# Your goal:
In full and without change, transcribe the records below.

——

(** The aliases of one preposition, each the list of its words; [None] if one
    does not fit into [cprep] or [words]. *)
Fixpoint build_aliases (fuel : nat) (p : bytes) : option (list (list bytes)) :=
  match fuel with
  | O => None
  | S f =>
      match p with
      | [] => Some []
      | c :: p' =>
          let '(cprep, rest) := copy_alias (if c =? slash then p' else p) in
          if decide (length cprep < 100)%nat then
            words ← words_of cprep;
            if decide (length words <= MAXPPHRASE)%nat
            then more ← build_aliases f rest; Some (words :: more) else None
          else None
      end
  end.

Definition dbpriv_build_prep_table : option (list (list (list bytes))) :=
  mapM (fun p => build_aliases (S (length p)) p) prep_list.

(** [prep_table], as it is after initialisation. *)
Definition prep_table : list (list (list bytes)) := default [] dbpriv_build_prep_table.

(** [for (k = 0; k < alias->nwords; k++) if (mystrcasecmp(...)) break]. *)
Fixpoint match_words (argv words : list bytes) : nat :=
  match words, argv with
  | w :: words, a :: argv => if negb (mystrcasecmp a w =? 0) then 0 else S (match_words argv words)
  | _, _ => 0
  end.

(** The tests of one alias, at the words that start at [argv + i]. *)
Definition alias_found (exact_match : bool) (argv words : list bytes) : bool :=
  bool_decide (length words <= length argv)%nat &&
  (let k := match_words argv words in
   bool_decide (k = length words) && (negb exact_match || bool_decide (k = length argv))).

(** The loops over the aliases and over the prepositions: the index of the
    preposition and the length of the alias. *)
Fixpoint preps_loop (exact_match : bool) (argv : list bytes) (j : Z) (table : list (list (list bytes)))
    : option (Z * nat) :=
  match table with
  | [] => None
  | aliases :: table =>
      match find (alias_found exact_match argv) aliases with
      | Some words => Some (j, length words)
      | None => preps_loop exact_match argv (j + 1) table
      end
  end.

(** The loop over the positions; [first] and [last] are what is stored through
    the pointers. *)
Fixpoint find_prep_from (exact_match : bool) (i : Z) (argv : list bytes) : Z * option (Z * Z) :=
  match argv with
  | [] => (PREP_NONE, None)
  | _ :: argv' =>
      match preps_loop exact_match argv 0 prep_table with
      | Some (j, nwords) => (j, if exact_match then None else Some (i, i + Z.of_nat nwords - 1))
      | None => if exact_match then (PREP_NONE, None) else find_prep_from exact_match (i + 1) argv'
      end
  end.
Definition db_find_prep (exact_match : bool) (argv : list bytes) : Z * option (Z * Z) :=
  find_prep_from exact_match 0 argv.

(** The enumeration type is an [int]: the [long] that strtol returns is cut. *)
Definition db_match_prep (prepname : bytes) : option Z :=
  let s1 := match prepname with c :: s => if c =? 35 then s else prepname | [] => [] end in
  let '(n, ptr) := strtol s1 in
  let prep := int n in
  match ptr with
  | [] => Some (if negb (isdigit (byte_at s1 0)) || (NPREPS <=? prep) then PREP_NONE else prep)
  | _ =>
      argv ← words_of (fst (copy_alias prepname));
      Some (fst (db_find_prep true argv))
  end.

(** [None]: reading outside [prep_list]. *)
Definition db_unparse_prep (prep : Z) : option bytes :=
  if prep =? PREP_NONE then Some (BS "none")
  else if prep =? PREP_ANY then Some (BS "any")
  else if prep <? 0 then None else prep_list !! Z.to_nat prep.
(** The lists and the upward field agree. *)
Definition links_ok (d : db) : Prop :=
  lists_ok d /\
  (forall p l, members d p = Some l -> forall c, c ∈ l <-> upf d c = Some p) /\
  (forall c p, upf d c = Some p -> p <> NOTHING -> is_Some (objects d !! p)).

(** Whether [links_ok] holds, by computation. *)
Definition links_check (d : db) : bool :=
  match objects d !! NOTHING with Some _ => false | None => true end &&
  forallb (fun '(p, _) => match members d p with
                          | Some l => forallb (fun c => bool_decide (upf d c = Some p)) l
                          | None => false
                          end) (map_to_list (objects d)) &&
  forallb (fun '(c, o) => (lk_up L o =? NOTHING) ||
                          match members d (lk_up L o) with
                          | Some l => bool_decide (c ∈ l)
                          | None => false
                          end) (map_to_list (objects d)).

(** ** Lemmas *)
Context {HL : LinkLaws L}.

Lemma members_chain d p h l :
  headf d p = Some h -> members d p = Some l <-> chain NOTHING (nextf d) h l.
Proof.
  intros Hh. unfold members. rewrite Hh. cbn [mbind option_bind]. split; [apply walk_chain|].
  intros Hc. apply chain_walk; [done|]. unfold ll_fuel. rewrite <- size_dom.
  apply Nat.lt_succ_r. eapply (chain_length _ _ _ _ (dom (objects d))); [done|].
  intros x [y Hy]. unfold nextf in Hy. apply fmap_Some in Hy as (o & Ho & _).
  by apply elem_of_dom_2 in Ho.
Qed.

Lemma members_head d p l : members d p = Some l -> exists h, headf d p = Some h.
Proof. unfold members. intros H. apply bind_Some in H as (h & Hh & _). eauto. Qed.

——

# Solution:
(** The aliases of one preposition, each the list of its words; [None] if one
    does not fit into [cprep] or [words]. *)
Fixpoint build_aliases (fuel : nat) (p : bytes) : option (list (list bytes)) :=
  match fuel with
  | O => None
  | S f =>
      match p with
      | [] => Some []
      | c :: p' =>
          let '(cprep, rest) := copy_alias (if c =? slash then p' else p) in
          if decide (length cprep < 100)%nat then
            words ← words_of cprep;
            if decide (length words <= MAXPPHRASE)%nat
            then more ← build_aliases f rest; Some (words :: more) else None
          else None
      end
  end.

Definition dbpriv_build_prep_table : option (list (list (list bytes))) :=
  mapM (fun p => build_aliases (S (length p)) p) prep_list.

(** [prep_table], as it is after initialisation. *)
Definition prep_table : list (list (list bytes)) := default [] dbpriv_build_prep_table.

(** [for (k = 0; k < alias->nwords; k++) if (mystrcasecmp(...)) break]. *)
Fixpoint match_words (argv words : list bytes) : nat :=
  match words, argv with
  | w :: words, a :: argv => if negb (mystrcasecmp a w =? 0) then 0 else S (match_words argv words)
  | _, _ => 0
  end.

(** The tests of one alias, at the words that start at [argv + i]. *)
Definition alias_found (exact_match : bool) (argv words : list bytes) : bool :=
  bool_decide (length words <= length argv)%nat &&
  (let k := match_words argv words in
   bool_decide (k = length words) && (negb exact_match || bool_decide (k = length argv))).

(** The loops over the aliases and over the prepositions: the index of the
    preposition and the length of the alias. *)
Fixpoint preps_loop (exact_match : bool) (argv : list bytes) (j : Z) (table : list (list (list bytes)))
    : option (Z * nat) :=
  match table with
  | [] => None
  | aliases :: table =>
      match find (alias_found exact_match argv) aliases with
      | Some words => Some (j, length words)
      | None => preps_loop exact_match argv (j + 1) table
      end
  end.

(** The loop over the positions; [first] and [last] are what is stored through
    the pointers. *)
Fixpoint find_prep_from (exact_match : bool) (i : Z) (argv : list bytes) : Z * option (Z * Z) :=
  match argv with
  | [] => (PREP_NONE, None)
  | _ :: argv' =>
      match preps_loop exact_match argv 0 prep_table with
      | Some (j, nwords) => (j, if exact_match then None else Some (i, i + Z.of_nat nwords - 1))
      | None => if exact_match then (PREP_NONE, None) else find_prep_from exact_match (i + 1) argv'
      end
  end.
Definition db_find_prep (exact_match : bool) (argv : list bytes) : Z * option (Z * Z) :=
  find_prep_from exact_match 0 argv.

(** The enumeration type is an [int]: the [long] that strtol returns is cut. *)
Definition db_match_prep (prepname : bytes) : option Z :=
  let s1 := match prepname with c :: s => if c =? 35 then s else prepname | [] => [] end in
  let '(n, ptr) := strtol s1 in
  let prep := int n in
  match ptr with
  | [] => Some (if negb (isdigit (byte_at s1 0)) || (NPREPS <=? prep) then PREP_NONE else prep)
  | _ =>
      argv ← words_of (fst (copy_alias prepname));
      Some (fst (db_find_prep true argv))
  end.

(** [None]: reading outside [prep_list]. *)
Definition db_unparse_prep (prep : Z) : option bytes :=
  if prep =? PREP_NONE then Some (BS "none")
  else if prep =? PREP_ANY then Some (BS "any")
  else if prep <? 0 then None else prep_list !! Z.to_nat prep.
(** The lists and the upward field agree. *)
Definition links_ok (d : db) : Prop :=
  lists_ok d /\
  (forall p l, members d p = Some l -> forall c, c ∈ l <-> upf d c = Some p) /\
  (forall c p, upf d c = Some p -> p <> NOTHING -> is_Some (objects d !! p)).

(** Whether [links_ok] holds, by computation. *)
Definition links_check (d : db) : bool :=
  match objects d !! NOTHING with Some _ => false | None => true end &&
  forallb (fun '(p, _) => match members d p with
                          | Some l => forallb (fun c => bool_decide (upf d c = Some p)) l
                          | None => false
                          end) (map_to_list (objects d)) &&
  forallb (fun '(c, o) => (lk_up L o =? NOTHING) ||
                          match members d (lk_up L o) with
                          | Some l => bool_decide (c ∈ l)
                          | None => false
                          end) (map_to_list (objects d)).

(** ** Lemmas *)
Context {HL : LinkLaws L}.

Lemma members_chain d p h l :
  headf d p = Some h -> members d p = Some l <-> chain NOTHING (nextf d) h l.
Proof.
  intros Hh. unfold members. rewrite Hh. cbn [mbind option_bind]. split; [apply walk_chain|].
  intros Hc. apply chain_walk; [done|]. unfold ll_fuel. rewrite <- size_dom.
  apply Nat.lt_succ_r. eapply (chain_length _ _ _ _ (dom (objects d))); [done|].
  intros x [y Hy]. unfold nextf in Hy. apply fmap_Some in Hy as (o & Ho & _).
  by apply elem_of_dom_2 in Ho.
Qed.

Lemma members_head d p l : members d p = Some l -> exists h, headf d p = Some h.
Proof. unfold members. intros H. apply bind_Some in H as (h & Hh & _). eauto. Qed.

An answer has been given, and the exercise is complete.